Today, I had the unpleasant task of meeting with one of my professors to explain why I missed my midterm and to request a make up exam. Since I am a master bull-shitter, my request was granted but I have never missed an exam in my entire academic career. I may have opted not to turn in or take an exam but I have never subconsciously missed an exam and it really bothers me that this happened. It means I'm slipping. I've stopped caring about my academic future and this simply will not do.

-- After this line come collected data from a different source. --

(** X5: [filterStakingData] keeps, in their order, exactly the entries
    that pass every filter that is given and not empty: the asset equal
    to the asset filter, the protocol containing the protocol filter, a
    chain name containing the chain filter, each without regard to the
    case of letters. Filtering the result again with the same filters
    changes nothing, and filter values that differ only in the case of
    letters select the same entries. *)
Theorem filterStakingData_selects
    (data : list StakingScript.entry) (f g : StakingScript.filters) :
  (∀ item, item ∈ StakingScript.filterStakingData data f ↔
           item ∈ data ∧ StakingScriptSpec.matches f item) ∧
  StakingScript.filterStakingData data f `sublist_of` data ∧
  StakingScript.filterStakingData (StakingScript.filterStakingData data f) f =
    StakingScript.filterStakingData data f ∧
  (StakingScriptSpec.sameUpToCase (StakingScript.f_asset f) (StakingScript.f_asset g) →
   StakingScriptSpec.sameUpToCase (StakingScript.f_protocol f) (StakingScript.f_protocol g) →
   StakingScriptSpec.sameUpToCase (StakingScript.f_chain f) (StakingScript.f_chain g) →
   StakingScript.filterStakingData data f = StakingScript.filterStakingData data g).
Proof.
  unfold StakingScript.filterStakingData. split; [|split; [|split]].
  - intros item. rewrite !filterWhen_spec. unfold StakingScriptSpec.matches.
    unfold StakingScript.assetTest, StakingScript.protocolTest, StakingScript.chainTest.
    split.
    + intros [[[Hin Ha] Hp] Hc]. split; [done|]. split; [|split; [done|]].
      * intros a Hg. specialize (Ha a Hg). by apply bool_decide_eq_true in Ha.
      * intros c Hg. apply Hc, existsb_exists in Hg as (name & Hin' & Hn).
        exists name. by rewrite <- list_elem_of_In in Hin'.
    + intros [Hin (Ha & Hp & Hc)]. split; [split; [split; [done|]|done]|].
      * intros a Hg. apply bool_decide_eq_true. by apply Ha.
      * intros c Hg. apply existsb_exists. destruct (Hc c Hg) as (name & Hin' & Hn).
        exists name. by rewrite <- list_elem_of_In.
  - etrans; [apply filterWhen_sublist|]. etrans; apply filterWhen_sublist.
  - rewrite (filterWhen_comm (StakingScript.f_asset f) StakingScript.assetTest
               (StakingScript.f_chain f) StakingScript.chainTest).
    rewrite (filterWhen_comm (StakingScript.f_asset f) StakingScript.assetTest
               (StakingScript.f_protocol f) StakingScript.protocolTest).
    rewrite filterWhen_idemp.
    rewrite (filterWhen_comm (StakingScript.f_protocol f) StakingScript.protocolTest
               (StakingScript.f_chain f) StakingScript.chainTest).
    by rewrite !filterWhen_idemp.
  - intros Ha Hp Hc.
    rewrite (filterWhen_case _ _ _ _ Ha), (filterWhen_case _ _ _ _ Hp),
      (filterWhen_case _ _ _ _ Hc); [done| | |].
    + intros a b item Hab. unfold StakingScript.chainTest. by rewrite Hab.
    + intros a b item Hab. unfold StakingScript.protocolTest. by rewrite Hab.
    + intros a b item Hab. unfold StakingScript.assetTest. by rewrite Hab.
Qed.

Lemma filterStakingData_selects_witness :
  StakingScript.filterStakingData Samples.stakingEntries
    (StakingScript.Filters (Some "eth") None (Some "ethereum")) =
  StakingScript.filterStakingData Samples.stakingEntries
    (StakingScript.Filters (Some "ETH") None (Some "Ethereum")).
Proof.
  apply (filterStakingData_selects Samples.stakingEntries
           (StakingScript.Filters (Some "eth") None (Some "ethereum"))
           (StakingScript.Filters (Some "ETH") None (Some "Ethereum")));
    reflexivity.
Defined.

Section totals.
Import WalletAssets.

Lemma addNetWorth_fold l r :
  let r' := foldl addNetWorth r l in
  netWorth r' =
    foldl (fun total a => if PortfolioOptimizer.hasValue a then add total (usdValue a)
                          else total) (netWorth r) l ∧
  totalAssets r' = totalAssets r ∧
  (assetsWithValue r' + assetsWithoutValue r'
   = assetsWithValue r + assetsWithoutValue r + length l)%nat ∧
  assetsWithValue r' =
    (assetsWithValue r + length (List.filter PortfolioOptimizer.hasValue l))%nat.
Proof.
  revert r. induction l as [|a l IH]; intros r; simpl.
  - repeat split; lia.
  - destruct (IH (addNetWorth r a)) as (H1 & H2 & H3 & H4).
    rewrite H1, H2, H3, H4. unfold addNetWorth, PortfolioOptimizer.hasValue.
    destruct (truthy (usdValue a) && negb (isNaN (usdValue a))); simpl;
      repeat split; lia.
Qed.

Lemma or_count_same n : PortfolioOptimizer.or_count n n = n.
Proof. unfold PortfolioOptimizer.or_count. by destruct (n =? 0)%nat. Qed.

Lemma close_enough (x : jsnum) :
  gt x zero = true →
  strict_eq x zero ||
  lt (div (abs (sub x x)) x) (Num (Q2Qc (1 # 10))) = true.
Proof.
  destruct x as [|q]; simpl; [done|]. intros Hq%bool_decide_eq_true.
  apply orb_true_iff. right.
  assert (Hsub : (q - q = 0)%Qc) by ring. rewrite Hsub.
  rewrite (bool_decide_eq_false_2 (0 < 0)%Qc)
    by (intros H; by apply Qclt_not_eq in H).
  rewrite (bool_decide_eq_false_2 (q = 0%Qc)).
  - apply bool_decide_eq_true. unfold Qcdiv. rewrite Qcmult_0_l. done.
  - intros ->. by apply Qclt_not_eq in Hq.
Qed.
End totals.

(** X6: the three places that add up the value of an asset list agree:
    the net worth that [fetchAssets] reports, the total of
    [calculateTotalFromAssets] of the portfolio view and the total that
    [handleAssetsLoaded] logs are the same number for every list; the
    reported number of assets is the length of the list, and the counts
    of assets with and without value add up to it. *)
Theorem asset_totals_agree (l : list WalletAssets.asset) :
  let ctx := WalletAssets.netWorthOf l in
  PortfolioOptimizer.calculateTotalFromAssets l = WalletAssets.netWorth ctx ∧
  App.totalValue l = WalletAssets.netWorth ctx ∧
  WalletAssets.totalAssets ctx = length l ∧
  (WalletAssets.assetsWithValue ctx + WalletAssets.assetsWithoutValue ctx = length l)%nat ∧
  WalletAssets.assetsWithValue ctx = length (List.filter PortfolioOptimizer.hasValue l).
Proof.
  intros ctx. unfold ctx, WalletAssets.netWorthOf.
  destruct (addNetWorth_fold l
              (WalletAssets.NetWorthReport zero (length l) 0 0)) as (H1 & H2 & H3 & H4).
  simpl in *. rewrite H1, H2, H3, H4. repeat split.
Qed.

(** X7: the portfolio view fed by a run of [fetchAssets], with the list
    the run passed on and the net worth it reported: whenever the net
    worth is greater than 0 the view shows that net worth as the total
    value, never the total it computes itself, together with the
    reported counts; the number of assets it shows is the length of the
    list. *)
Theorem portfolio_summary_of_run
    (w : WalletAssets.env) (p : WalletAssets.props) (st : WalletAssets.state)
    (wd : WalletAssets.world) (l : list WalletAssets.asset) :
  l ∈ AssetsSpec.deliveredBy w p st wd →
  let ctx := WalletAssets.context (WalletAssets.fetchAssets w p st wd).2 in
  gt (WalletAssets.netWorth ctx) zero = true →
  PortfolioOptimizer.shown ctx l =
    Some (PortfolioOptimizer.Summary (WalletAssets.netWorth ctx) (length l)
            (Some (WalletAssets.assetsWithValue ctx))
            (Some (WalletAssets.assetsWithoutValue ctx)) true).
Proof.
  intros Hl ctx Hpos.
  destruct (deliveredBy_cases w p st wd) as [H|(vb & _ & H & Hc)];
    rewrite H in Hl; [by apply elem_of_nil in Hl|].
  apply list_elem_of_singleton in Hl. fold ctx in Hc.
  set (l0 := WalletAssets.ethAsset _ _ :: _) in Hc, Hl. subst l.
  destruct (addNetWorth_fold l0
              (WalletAssets.NetWorthReport zero (length l0) 0 0)) as (H1 & H2 & _).
  unfold PortfolioOptimizer.shown, PortfolioOptimizer.portfolioSummary.
  assert (Htot : PortfolioOptimizer.calculateTotalFromAssets l0 = WalletAssets.netWorth ctx).
  { rewrite Hc. unfold WalletAssets.netWorthOf. by rewrite H1. }
  assert (Hn : WalletAssets.totalAssets ctx = length l0).
  { rewrite Hc. unfold WalletAssets.netWorthOf. by rewrite H2. }
  rewrite Htot, Hpos, (close_enough _ Hpos), Hn, or_count_same. done.
Qed.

This "new leaf" thing should be pretty easy since all my friends have lapped me (again). I no longer know the people in my classes so I don't have to worry about whose making weekend plans with whom or whether I will be invited to the bar on Thursday nights. No worries about choosing whether to spend time with my classmates or my family (like that's even a choice). It's. Just. Work. I come to work. I do my job. I go home to my family and, at some point, I earn the right to put Esquire after my name.
From here on out, I will focus on the positives of law school: the interesting subject material, the (somewhat) interesting people, and the golden paycheck at the end of the rainbow.
I can do this. A wise friend once told me: just put one foot in front of the other. Just keep going and don't think about it. Madhubby thinks my focus should shift from non-profit law to Personal Injury Law. His theory? You don't want to practice any kind of law so you might as well practice a kind of law in which you can make buttloads of money. Thanks, Madhubby, for keeping it real.